Circular walk in Oxford
Blow away the cobwebs with this scenic walk around a historic city, taking in rural views of the Oxford Canal and River Thames.
Oxford, city of ‘dreaming spires’, is a world-famous seat of learning with its historic university, founded as early as 1264. The River Thames is important to the city and the Oxford Canal connects with it via Isis Lock at its most southern point, and higher up via the short Duke’s Cut. This walk is a glorious mix of heritage and nature, worth every step you pace, taking you along Oxford Canal’s green corridor through to the wide open expanse of the rural River Thames, with birdsong for company and views of grazing horses and cows.
Canal: Oxford Canal
Start and finish: Isis Lock OS Grid ref: SP505066 Postcode: OX1 2RQ
Distance: 8.4km / 5¼ miles
Start: Isis Lock sits in a calm leafy setting close to the city, and drops the Oxford Canal to the Sheepwash Channel. The lock’s distinctive Grade II-listed iron turnover bridge enabled working boatmen to save time by walking their horses up and over the bridge without needing to untie them from the boat entering the lock.
1. Follow the towpath north alongside Castle Mill Stream and the railway, with boats moored on both sides of the canal. Jericho Wharf on the opposite bank, overlooked by the campanile of the Grade I-listed St Barnabas Church, has long been the focus of a battle to conserve the boatyard as part of a sensitive community development.
2. Most bridges along the canal were built in the 1790s by engineer James Brindley and are now Grade II-listed. Just beyond Walton Well Bridge, the leafy towpath passes rows of gardens opposite, many clearly enjoying their position by the water.
3. Frenchay Bridge, near Trap Grounds Local Wildlife Site, and Elizabeth Jennings Way Bridge are colourfully decorated with murals as part of the Oxford Canal Mural Project. Long stretches of the canal and its banks are designated Conservation Areas, protecting species such as the elusive water vole.
4. The towpath runs through a linear residential community of moored boats, passing St Edward’s Lift Bridge (usually open). Just beyond the railway bridge, the railway nears the towpath before another boating community just beyond Balls Bridge.
5. At the pretty setting of Wolvercote Lock, climb steps up to the road and turn right over the railway. The huge expanse of Port Meadow, thought to have been grazed without interference for over 4,000 years, spreads out on your left. Keep straight through Wolvercote, following Godstow Road as it branches left at Jacob’s Inn, until you reach the Trout Inn.
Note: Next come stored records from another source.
(* ===== verification/ResolveDeps.v ===== *)
(** * The dependency resolver

    lib/libalpm/deps.c: resolvedep, which finds a package for a dependency in a
    list of databases, and _alpm_resolvedeps, which pulls in a package with
    everything it needs. The recursion of the latter takes the depth as fuel:
    every nested call has put one more name on the package list, so the number
    of known packages is enough. *)
From S2P Require Import Prelude CString AlpmList Util Package PkgHash Handle Deps.
Local Open Scope Z_scope.

Definition db_usable (db : alpm_db_t) : bool :=
  has_flag (db_usage db) (Z.lor ALPM_DB_USAGE_INSTALL ALPM_DB_USAGE_UPGRADE).

(** The package may be used: not ignored, or the user wants it. *)
Definition ignore_refused (env : alpm_env) (h : alpm_handle_t) (prompt : bool)
    (pkg : alpm_pkg_t) : bool :=
  should_ignore env h pkg && negb (prompt && q_install_ignorepkg env pkg).

(** ** resolvedep *)

(** 1. literals: the package found, or whether one was ignored. *)
Fixpoint resolve_literal env h dep (dbs : list alpm_db_t) (excluding : list alpm_pkg_t)
    (prompt ignored : bool) : option alpm_pkg_t * bool :=
  match dbs with
  | [] => (None, ignored)
  | db :: dbs' =>
      if negb (db_usable db) then resolve_literal env h dep dbs' excluding prompt ignored
      else
        match alpm_db_get_pkgfromcache db (dep_name dep) with
        | Some pkg =>
            if alpm_depcmp_literal pkg dep && negb (is_some (alpm_pkg_find excluding (pkg_name pkg)))
            then if ignore_refused env h prompt pkg
                 then resolve_literal env h dep dbs' excluding prompt true
                 else (Some pkg, ignored)
            else resolve_literal env h dep dbs' excluding prompt ignored
        | None => resolve_literal env h dep dbs' excluding prompt ignored
        end
  end.

(** 2. satisfiers: the scan of one package cache. The first component is a
    provider that is installed already, which ends the search. *)
Fixpoint resolve_provider env h dep (cache excluding : list alpm_pkg_t) (prompt : bool)
    (providers : list alpm_pkg_t) (ignored : bool)
    : option alpm_pkg_t * list alpm_pkg_t * bool :=
  match cache with
  | [] => (None, providers, ignored)
  | pkg :: cache' =>
      if (negb (pkg_name_hash pkg =? dep_name_hash dep) || negb (streq (pkg_name pkg) (dep_name dep)))
         && alpm_depcmp_provides dep (pkg_provides pkg)
         && negb (is_some (alpm_pkg_find excluding (pkg_name pkg)))
      then if ignore_refused env h prompt pkg
           then resolve_provider env h dep cache' excluding prompt providers true
           else if is_some (alpm_db_get_pkgfromcache (h_db_local h) (pkg_name pkg))
                then (Some pkg, providers, ignored)
                else resolve_provider env h dep cache' excluding prompt (providers ++ [pkg]) ignored
      else resolve_provider env h dep cache' excluding prompt providers ignored
  end.

Fixpoint resolve_providers env h dep (dbs : list alpm_db_t) (excluding : list alpm_pkg_t)
    (prompt : bool) (providers : list alpm_pkg_t) (ignored : bool)
    : option alpm_pkg_t * list alpm_pkg_t * bool :=
  match dbs with
  | [] => (None, providers, ignored)
  | db :: dbs' =>
      if negb (db_usable db)
      then resolve_providers env h dep dbs' excluding prompt providers ignored
      else
        match resolve_provider env h dep (alpm_db_get_pkgcache db) excluding prompt
                providers ignored with
        | (Some pkg, providers, ignored) => (Some pkg, providers, ignored)
        | (None, providers, ignored) =>
            resolve_providers env h dep dbs' excluding prompt providers ignored
        end
  end.

(** The choice among several providers. *)
Definition choose_provider env (dep : alpm_depend_t) (providers : list alpm_pkg_t)
    : option alpm_pkg_t :=
  let use_index := if Nat.ltb 1 (length providers) then q_select_provider env providers dep else 0 in
  if (0 <=? use_index) && (use_index <? Z.of_nat (length providers))
  then providers !! Z.to_nat use_index else None.

(** The package, and pm_errno when there is none. *)
Definition resolvedep env h (dep : alpm_depend_t) (dbs : list alpm_db_t)
    (excluding : list alpm_pkg_t) (prompt : bool) : option alpm_pkg_t * alpm_errno_t :=
  match resolve_literal env h dep dbs excluding prompt false with
  | (Some pkg, _) => (Some pkg, h_pm_errno h)
  | (None, ignored) =>
      match resolve_providers env h dep dbs excluding prompt [] ignored with
      | (Some pkg, _, _) => (Some pkg, h_pm_errno h)
      | (None, providers, ignored) =>
          match choose_provider env dep providers with
          | Some pkg => (Some pkg, h_pm_errno h)
          | None => (None, if ignored then ALPM_ERR_PKG_IGNORED else ALPM_ERR_PKG_NOT_FOUND)
          end
      end
  end.

Definition alpm_find_dbs_satisfier env h (dbs : list alpm_db_t) (depstring : cstr)
    : option alpm_pkg_t * alpm_errno_t :=
  match dbs with
  | [] => (None, ALPM_ERR_WRONG_ARGS)
  | _ => resolvedep env (set_errno ALPM_ERR_OK h) (alpm_dep_from_string depstring) dbs [] true
  end.

(** ** Facts about resolvedep *)

(** A package of a usable database. *)
Definition available (dbs : list alpm_db_t) (p : alpm_pkg_t) : Prop :=
  ∃ db, db ∈ dbs ∧ db_usable db = true ∧ p ∈ alpm_db_get_pkgcache db.

(** It may be chosen: neither excluded by name nor ignored. *)
Definition choosable env h (excluding : list alpm_pkg_t) (prompt : bool) (p : alpm_pkg_t) : Prop :=
  alpm_pkg_find excluding (pkg_name p) = None ∧ ignore_refused env h prompt p = false.

Lemma is_some_false {A} (o : option A) : is_some o = false ↔ o = None.
Proof. by destruct o. Qed.

Lemma available_cons db dbs p :
  db_usable db = true → p ∈ alpm_db_get_pkgcache db → available (db :: dbs) p.
Proof. intros. exists db. split_and!; [apply list_elem_of_here|done..]. Qed.
Lemma available_further db dbs p : available dbs p → available (db :: dbs) p.
Proof. intros (d & Hd & ?). exists d. split; [by apply list_elem_of_further|done]. Qed.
6. Cross the historic twin-arched Godstow Bridge, then the newer bridge before following Thames Path signs to head south beside the River Thames. Be aware of any flood warnings, and note the path can be muddy after rain. You are now on part of the 183-mile Thames Path National Trail.
7. A Benedictine nunnery dating from the 12th century, the Grade II-listed walled ruins of Godstow Abbey are also the burial place of ‘Fair Rosamund’, mistress of Henry II. The Trout Inn, built as a hospice in 1138 and featured in TV’s Inspector Morse, is the best remaining part of the original Abbey, dissolved in 1539 by Henry VIII, and destroyed in the Civil War.
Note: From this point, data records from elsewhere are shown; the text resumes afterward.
Lemma intersection_sound A B x :
  Forall (λ s, NUL ∉ s) A → Forall (λ s, NUL ∉ s) B →
  x ∈ alpm_filelist_intersection A B →
  x ∈ A ∧ ∃ b, b ∈ B ∧ same_path x b ∧ (is_dir_name x = false ∨ is_dir_name b = false).
Proof.
  intros HA. revert B. induction HA as [|a A Ha HA IHA]; intros B HB; [set_solver|].
  induction HB as [|b B Hb HB IHB]; [rewrite intersection_nil_r; set_solver|].
  assert (Forall (λ s, NUL ∉ s) (b :: B)) as HB' by by constructor.
  rewrite intersection_cons.
  destruct (Z.ltb_spec (alpm_filelist_pathcmp a b) 0) as [Hlt|Hge].
  { intros Hx. destruct (IHA _ HB' Hx) as (? & ?). split; [set_solver|done]. }
  destruct (Z.ltb_spec 0 (alpm_filelist_pathcmp a b)) as [Hgt|Hle].
  { intros Hx. destruct (IHB Hx) as (? & b' & ? & ?). split; [done|]. exists b'. set_solver. }
  assert (same_path a b) as Hsame by (apply pathcmp_zero; [done..|lia]).
  assert (x ∈ alpm_filelist_intersection A B →
    x ∈ a :: A ∧ ∃ b', b' ∈ b :: B ∧ same_path x b' ∧
      (is_dir_name x = false ∨ is_dir_name b' = false)) as Hrest.
  { intros Hx. destruct (IHA _ HB Hx) as (? & b' & ? & ?). split; [set_solver|].
    exists b'. set_solver. }
  destruct (negb (is_dir_name a) || negb (is_dir_name b)) eqn:E; [|done].
  intros [->|Hx]%elem_of_cons; [|by apply Hrest]. split; [set_solver|].
  exists b. split_and!; [set_solver|done|]. apply orb_true_iff in E as [E|E]; bool_prop; auto.
Qed.

Lemma intersection_complete A B e :
  Forall ascii_path A → Forall ascii_path B → sorted_names A → sorted_names B →
  e ∈ A → e ∈ B → is_dir_name e = false → e ∈ alpm_filelist_intersection A B.
Proof.
  intros HA. revert B. induction HA as [|a A Ha HA IHA]; intros B HB SA SB; [set_solver|].
  induction HB as [|b B Hb HB IHB]; [set_solver|]. intros EA EB Hdir.
  assert (sorted_names A) as SA' by by apply StronglySorted_inv in SA as [? _].
  assert (sorted_names B) as SB' by by apply StronglySorted_inv in SB as [? _].
  pose proof (sorted_head_le _ _ _ SA EA) as HeA. pose proof (sorted_head_le _ _ _ SB EB) as HeB.
  assert (Forall ascii_path (b :: B)) as HB' by by constructor.
  assert (alpm_filelist_pathcmp a b ≠ 0 → ¬ same_path a b) as Hns.
  { intros Hne Hs. apply Hne. apply pathcmp_zero; [by apply ascii_path_NUL..|done]. }
  assert (∀ x y z : cstr, strcmp x y < 0 → z = y ∨ strcmp y z < 0 → z ≠ x) as Hsep.
  { intros x y z Hxy [->|Hyz] ->.
    - rewrite strcmp_refl in Hxy. lia.
    - pose proof (strcmp_antisym x y). lia. }
  rewrite intersection_cons.
  destruct (Z.ltb_spec (alpm_filelist_pathcmp a b) 0) as [Hlt|Hge].
  { apply (proj1 (pathcmp_strcmp a b Ha Hb (Hns ltac:(lia)))) in Hlt.
    apply IHA; [done..| |done|done]. apply elem_of_cons in EA as [E|?]; [|done].
    by destruct (Hsep a b e Hlt HeB). }
  destruct (Z.ltb_spec 0 (alpm_filelist_pathcmp a b)) as [Hgt|Hle].
  { apply (proj2 (pathcmp_strcmp a b Ha Hb (Hns ltac:(lia)))) in Hgt.
    apply IHB; [done|done| |done]. apply elem_of_cons in EB as [E|?]; [|done].
    assert (strcmp b a < 0) as Hba by (rewrite strcmp_antisym; lia).
    by destruct (Hsep b a e Hba HeA). }
  assert (same_path a b) as Hsame.
  { apply pathcmp_zero; [by apply ascii_path_NUL..|lia]. }
  assert (e ≠ a → e ≠ b → e ∈ alpm_filelist_intersection A B) as Hrest.
  { intros Hea Heb. apply IHA; [done..| | |done]; set_solver. }
  destruct (decide (e = a)) as [->|Hea].
  - destruct HeB as [->|Hba]; [rewrite Hdir; apply list_elem_of_here|].
    exfalso. destruct Hsame as [->|[->| ->]].
    + rewrite strcmp_refl in Hba. lia.
    + by rewrite is_dir_name_slash in Hdir.
    + pose proof (slash_longer a). pose proof (strcmp_antisym a (a ++ ["/"%char])). lia.
  - destruct (decide (e = b)) as [->|Heb].
    + exfalso. destruct HeA as [?|Hab]; [done|]. destruct Hsame as [->|[->| ->]].
      * done.
      * pose proof (slash_longer b). pose proof (strcmp_antisym b (b ++ ["/"%char])). lia.
      * by rewrite is_dir_name_slash in Hdir.
    + specialize (Hrest Hea Heb). case_if; [by apply list_elem_of_further|done].
Qed.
8. Continue through gates past Godstow Lock, built to bypass the nearby weir. Glorious expansive views open up across to the meadow and its grazing horses or cows, while lush trees, bushes and wild flowers line your path.
9. The river is peaceful even if busy with boats and canoes or kayaks, and there are many spots to picnic or just sit and watch. Gangs of geese and swans vie for position on the water. If you’re lucky, you’ll see them take off or land en masse. Keep your eyes peeled for heron, kingfishers and hedgerow birds too.
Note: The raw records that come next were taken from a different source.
(* ===== verification/Conflict.v ===== *)
(** * Conflicts

    lib/libalpm/conflict.c: conflicts between packages, and the files a
    transaction would overwrite. The file system is a parameter: lstat tells
    whether a path exists and is a directory, readdir lists a directory. Paths
    are assumed to fit in PATH_MAX. The copies of packages in a conflict are
    never compared by address; 0 stands for theirs. *)
From S2P Require Import Prelude CString AlpmList Util Package PkgHash Handle Deps FileList.
Local Open Scope Z_scope.

(** ** Package conflicts *)
Record alpm_conflict_t := mk_conflict {
  c_package1 : alpm_pkg_t;
  c_package2 : alpm_pkg_t;
  c_reason : alpm_depend_t
}.

Definition conflict_new (pkg1 pkg2 : alpm_pkg_t) (reason : alpm_depend_t) : alpm_conflict_t :=
  mk_conflict (alpm_pkg_dup 0 pkg1) (alpm_pkg_dup 0 pkg2) reason.

Definition conflict_isin (needle : alpm_conflict_t) (haystack : list alpm_conflict_t) : bool :=
  existsb (λ c,
    (pkg_name_hash (c_package1 needle) =? pkg_name_hash (c_package1 c)) &&
    (pkg_name_hash (c_package2 needle) =? pkg_name_hash (c_package2 c)) &&
    streq (pkg_name (c_package1 needle)) (pkg_name (c_package1 c)) &&
    streq (pkg_name (c_package2 needle)) (pkg_name (c_package2 c))) haystack.

Definition add_conflict (baddeps : list alpm_conflict_t) (pkg1 pkg2 : alpm_pkg_t)
    (reason : alpm_depend_t) : list alpm_conflict_t :=
  let conflict := conflict_new pkg1 pkg2 reason in
  if negb (conflict_isin conflict baddeps) then baddeps ++ [conflict] else baddeps.

(** The innermost loop of check_conflict. *)
Definition check_conflict_with (order : Z) (pkg1 : alpm_pkg_t) (conflict : alpm_depend_t)
    (baddeps : list alpm_conflict_t) (pkg2 : alpm_pkg_t) : list alpm_conflict_t :=
  if (pkg_name_hash pkg1 =? pkg_name_hash pkg2) && streq (pkg_name pkg1) (pkg_name pkg2)
  then baddeps
  else if alpm_depcmp pkg2 conflict
       then if 0 <=? order then add_conflict baddeps pkg1 pkg2 conflict
            else add_conflict baddeps pkg2 pkg1 conflict
       else baddeps.

Definition check_conflict (list1 list2 : list alpm_pkg_t) (baddeps : list alpm_conflict_t)
    (order : Z) : list alpm_conflict_t :=
  fold_left (λ baddeps pkg1,
    fold_left (λ baddeps conflict,
      fold_left (check_conflict_with order pkg1 conflict) list2 baddeps)
      (pkg_conflicts pkg1) baddeps) list1 baddeps.

Definition alpm_innerconflicts (packages : list alpm_pkg_t) : list alpm_conflict_t :=
  check_conflict packages packages [] 0.

Definition alpm_outerconflicts (db : alpm_db_t) (packages : list alpm_pkg_t)
    : list alpm_conflict_t :=
  let dblist := alpm_list_diff alpm_pkg_cmp (alpm_db_get_pkgcache db) packages in
  let baddeps := check_conflict packages dblist [] 1 in
  check_conflict dblist packages baddeps (-1).

Definition alpm_checkconflicts (pkglist : list alpm_pkg_t) : list alpm_conflict_t :=
  alpm_innerconflicts pkglist.

(** ** File conflicts *)
Inductive fileconflict_type := ALPM_FILECONFLICT_TARGET | ALPM_FILECONFLICT_FILESYSTEM.

Record alpm_fileconflict_t := mk_fileconflict {
  fc_target : cstr;
  fc_type : fileconflict_type;
  fc_file : cstr;
  fc_ctarget : cstr
}.

(** lstat: [Some d] for an existing path, [d] when it is a directory.
    readdir: the names in a directory that can be opened. *)
Record filesystem := mk_fs {
  fs_lstat : cstr → option bool;
  fs_readdir : cstr → option (list cstr)
}.

Definition add_fileconflict (conflicts : list alpm_fileconflict_t) (filestr : cstr)
    (pkg1 : alpm_pkg_t) (pkg2 : option alpm_pkg_t) : list alpm_fileconflict_t :=
  conflicts ++
  [match pkg2 with
   | None => mk_fileconflict (pkg_name pkg1) ALPM_FILECONFLICT_FILESYSTEM filestr []
   | Some p2 =>
       match pkg_origin p2 with
       | ALPM_PKG_FROM_LOCALDB _ =>
           mk_fileconflict (pkg_name pkg1) ALPM_FILECONFLICT_FILESYSTEM filestr (pkg_name p2)
       | _ => mk_fileconflict (pkg_name pkg1) ALPM_FILECONFLICT_TARGET filestr (pkg_name p2)
       end
   end].

Definition owns (path : cstr) (p : alpm_pkg_t) : bool :=
  is_some (alpm_filelist_contains (pkg_files p) path).

Section fileconflicts.
Context (env : alpm_env) (fs : filesystem) (root : cstr) (h : alpm_handle_t).

(** dir_belongsto_pkgs; the fuel bounds the depth of the directory tree, a
    deeper one counts as not owned. *)
Fixpoint dir_belongsto_pkgs (fuel : nat) (dirpath : cstr) (pkgs : list alpm_pkg_t) : bool :=
  match fuel with
  | O => false
  | S fuel' =>
      match fs_readdir fs (root ++ dirpath) with
      | None => false
      | Some ents =>
          forallb (λ name,
            streq name (str ".") || streq name (str "..") ||
            match fs_lstat fs (root ++ dirpath ++ name) with
            | None => false
            | Some is_dir =>
                let path := dirpath ++ name ++ (if is_dir then str "/" else []) in
                existsb (owns path) pkgs &&
                (if is_dir then dir_belongsto_pkgs fuel' path pkgs else true)
            end) ents
      end
  end.

Definition alpm_db_find_file_owners (path : cstr) : list alpm_pkg_t :=
  List.filter (owns path) (alpm_db_get_pkgcache (h_db_local h)).

Definition alpm_find_file_owner (path : cstr) : option alpm_pkg_t :=
  find_first (owns path) (alpm_db_get_pkgcache (h_db_local h)).

Definition alpm_can_overwrite_file (path rootedpath : cstr) : bool :=
  (alpm_fnmatch_patterns (posix_fnmatch env) (h_overwrite_files h) path =? 0)
  || (alpm_fnmatch_patterns (posix_fnmatch env) (h_overwrite_files h) rootedpath =? 0).

Definition file_names (p : alpm_pkg_t) : list cstr := map file_name (pkg_files p).

(** CHECK 1 for a pair of targets. *)
Definition check_common (conflicts : list alpm_fileconflict_t) (p1 p2 : alpm_pkg_t)
    : list alpm_fileconflict_t :=
  fold_left (λ conflicts filename,
    let path := root ++ filename in
    if alpm_can_overwrite_file filename path && owns filename p2 then conflicts
    else add_fileconflict conflicts path p1 (Some p2))
    (alpm_filelist_intersection (file_names p1) (file_names p2)) conflicts.

(** The files of a target that its installed version does not have. *)
Definition new_files (p1 : alpm_pkg_t) (dbpkg : option alpm_pkg_t) : list cstr :=
  match dbpkg with
  | Some dbpkg => alpm_filelist_difference (file_names p1) (file_names dbpkg)
  | None => file_names p1
  end.

(** The local version of a target other than [p1] that has the file. *)
Definition changed_hands (upgrade : list alpm_pkg_t) (p1 : alpm_pkg_t) (relative_path : cstr)
    : bool :=
  existsb (λ p2, negb (ptr_eq p1 p2) &&
    match alpm_db_get_pkgfromcache (h_db_local h) (pkg_name p2) with
    | Some localp2 => owns relative_path localp2
    | None => false
    end) upgrade.

(** How a possible conflict was resolved: by replacing what is inside a
    directory too ([skip] the files below it), with an entry for the remove
    skip list. *)
Inductive resolution := Unresolved | Resolved (skip_inside add_skip_remove : bool).

Definition resolve_owned (upgrade rem : list alpm_pkg_t) (p1 : alpm_pkg_t)
    (dbpkg : option alpm_pkg_t) (pfile_isdir : bool) (relative_path : cstr) : resolution :=
  if pfile_isdir && match dbpkg with Some d => owns relative_path d | None => false end
  then Resolved true false
  else if existsb (owns relative_path) rem then Resolved pfile_isdir false
  else if changed_hands upgrade p1 relative_path then Resolved pfile_isdir true
  else Unresolved.

(** All files of the directory in the way belong to packages that go away. *)
Definition resolve_directory (fuel : nat) (rem : list alpm_pkg_t) (dbpkg : option alpm_pkg_t)
    (relative_path : cstr) : bool :=
  let dir := relative_path ++ str "/" in
  match alpm_db_find_file_owners dir with
  | [] => false
  | owners =>
      let pkgs := match dbpkg with Some d => d :: rem | None => rem end in
      match alpm_list_diff alpm_pkg_cmp owners pkgs with
      | [] => dir_belongsto_pkgs fuel dir owners
      | _ => false
      end
  end.

Definition resolve_backup (p1 : alpm_pkg_t) (relative_path : cstr) : bool :=
  is_some (alpm_needbackup relative_path p1)
  && negb (existsb (owns relative_path) (alpm_db_get_pkgcache (h_db_local h))).

Record fc_state := mk_fc { fcs_conflicts : list alpm_fileconflict_t; fcs_skip : list cstr }.

(** One iteration of the loop over the new files: the state, and whether the
    files inside the directory are skipped. *)
Definition check_newfile (fuel : nat) (upgrade rem : list alpm_pkg_t) (p1 : alpm_pkg_t)
    (dbpkg : option alpm_pkg_t) (filestr : cstr) (st : fc_state) : fc_state * bool :=
  match fs_lstat fs (llstat_path (root ++ filestr)) with
  | None => (st, false)
  | Some is_dir =>
      let pfile_isdir := is_dir_name (root ++ filestr) in
      if pfile_isdir && is_dir then (st, false)
      else
        let relative_path := if pfile_isdir then removelast filestr else filestr in
        let path := root ++ relative_path in
        let r := resolve_owned upgrade rem p1 dbpkg pfile_isdir relative_path in
        let skip_remove := match r with
                           | Resolved _ true => fcs_skip st ++ [relative_path]
                           | _ => fcs_skip st end in
        let skip := match r with Resolved s _ => s | Unresolved => false end in
        let resolved := match r with Resolved _ _ => true | Unresolved => false end in
        let resolved := resolved || is_dir && resolve_directory fuel rem dbpkg relative_path in
        let resolved := resolved || resolve_backup p1 relative_path in
        let resolved := resolved || negb is_dir && alpm_can_overwrite_file filestr path in
        (mk_fc (if resolved then fcs_conflicts st
                else add_fileconflict (fcs_conflicts st) path p1
                       (alpm_find_file_owner relative_path)) skip_remove, skip)
  end.

(** CHECK 2: the loop over the new files of a target. *)
Fixpoint check_newfiles (n fuel : nat) (upgrade rem : list alpm_pkg_t) (p1 : alpm_pkg_t)
    (dbpkg : option alpm_pkg_t) (newfiles : list cstr) (st : fc_state) : fc_state :=
  match n, newfiles with
  | S n', filestr :: rest =>
      let '(st, skip) := check_newfile fuel upgrade rem p1 dbpkg filestr st in
      let rest := if skip
                  then drop_while (λ filestr2, strncmp filestr filestr2 (length filestr) =? 0) rest
                  else rest in
      check_newfiles n' fuel upgrade rem p1 dbpkg rest st
  | _, _ => st
  end.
10. Moored boats indicate the Perch at Binsey and, shortly after passing a boatyard, you cross over the Thames via Medley Footbridge. Continue past moored boats and over another footbridge to follow a more enclosed tree-lined path between waters.
11. Turn left into Sheepwash Channel, reputedly so-called as farmers used to bring their flocks of sheep for dipping. Mind your head as you walk under low railway bridges and follow the path up and across Rewley Road. The now listed railway swing bridge, designed by the world-famous Robert Stephenson, is currently under restoration.
End: Cross the footbridge over Castle Mill Stream before arriving back at Isis Lock.